§ ASSIGNMENT: Nothing but the lines from the one containing "(p' = p ∨ p' = fzero ∨ fabs p' = qty)." to the end of the material should be returned, each exactly as written.

[LISTED ENTRIES]

(** C3. Repeated applies converge instead of stacking: whatever the starting
    book, after two full fills of the same signal the decision is HOLD, the
    book has the exposure the signal asks for, and a position opened on the
    way is exactly the configured quantity. *)
Theorem applies_converge symbol signal qty p n :
  round_int signal = Ok n → tradable_qty qty = true →
  is_finite p = true → no_dust p = true →
  let p' := apply_once symbol signal qty (apply_once symbol signal qty p) in
  intended_action signal p' = Ok HOLD ∧ exposure p' = Some (n ?= 0) ∧
  apply_once symbol signal qty p' = p' ∧
  (p' = p ∨ p' = fzero ∨ fabs p' = qty).
Proof.
  intros Hs Hq Hf Hd p'.
  assert (exposure p' = Some (n ?= 0) ∧ (p' = p ∨ p' = fzero ∨ fabs p' = qty)) as [He Hp'].
  { destruct (tradable_qty_spec qty Hq) as (Hfq & Hpq & Haq & Hgq & Hlq & _).
    assert (no_dust qty = true) as Hdq.
    { unfold no_dust. rewrite Haq. unfold tradable_qty in Hq.
      apply andb_true_iff in Hq as [_ ->]. apply orb_true_r. }
    assert (no_dust (fopp qty) = true) as Hdoq.
    { unfold no_dust in *. by rewrite fabs_fopp, feqb_fopp_fzero. }
    assert (is_finite (fopp qty) = true) by by rewrite is_finite_fopp.
    assert (exposure fzero = Some Eq) as Hz by by apply exposure_zero.
    unfold p'. rewrite (apply_once_cases _ _ _ p n) by done.
    destruct (no_dust_exposure p Hf Hd) as [[He ?]|[[He ?]|[He ?]]]; rewrite He;
      destruct (n ?= 0) eqn:Hn;
      rewrite (apply_once_cases _ _ _ _ n) by done;
      rewrite ?Hn, ?He, ?Hz, ?Hgq, ?Hlq, ?fabs_fopp; auto. }
  split_and!; [|done| |done].
  - rewrite intended_action_table, Hs, He. by destruct (n ?= 0).
  - unfold apply_once. rewrite intended_action_table, Hs, He. by destruct (n ?= 0).
Qed.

[/LISTED ENTRIES]

§ RESPONSE BOX:
  (p' = p ∨ p' = fzero ∨ fabs p' = qty).
Proof.
  intros Hs Hq Hf Hd p'.
  assert (exposure p' = Some (n ?= 0) ∧ (p' = p ∨ p' = fzero ∨ fabs p' = qty)) as [He Hp'].
  { destruct (tradable_qty_spec qty Hq) as (Hfq & Hpq & Haq & Hgq & Hlq & _).
    assert (no_dust qty = true) as Hdq.
    { unfold no_dust. rewrite Haq. unfold tradable_qty in Hq.
      apply andb_true_iff in Hq as [_ ->]. apply orb_true_r. }
    assert (no_dust (fopp qty) = true) as Hdoq.
    { unfold no_dust in *. by rewrite fabs_fopp, feqb_fopp_fzero. }
    assert (is_finite (fopp qty) = true) by by rewrite is_finite_fopp.
    assert (exposure fzero = Some Eq) as Hz by by apply exposure_zero.
    unfold p'. rewrite (apply_once_cases _ _ _ p n) by done.
    destruct (no_dust_exposure p Hf Hd) as [[He ?]|[[He ?]|[He ?]]]; rewrite He;
      destruct (n ?= 0) eqn:Hn;
      rewrite (apply_once_cases _ _ _ _ n) by done;
      rewrite ?Hn, ?He, ?Hz, ?Hgq, ?Hlq, ?fabs_fopp; auto. }
  split_and!; [|done| |done].
  - rewrite intended_action_table, Hs, He. by destruct (n ?= 0).
  - unfold apply_once. rewrite intended_action_table, Hs, He. by destruct (n ?= 0).
Qed.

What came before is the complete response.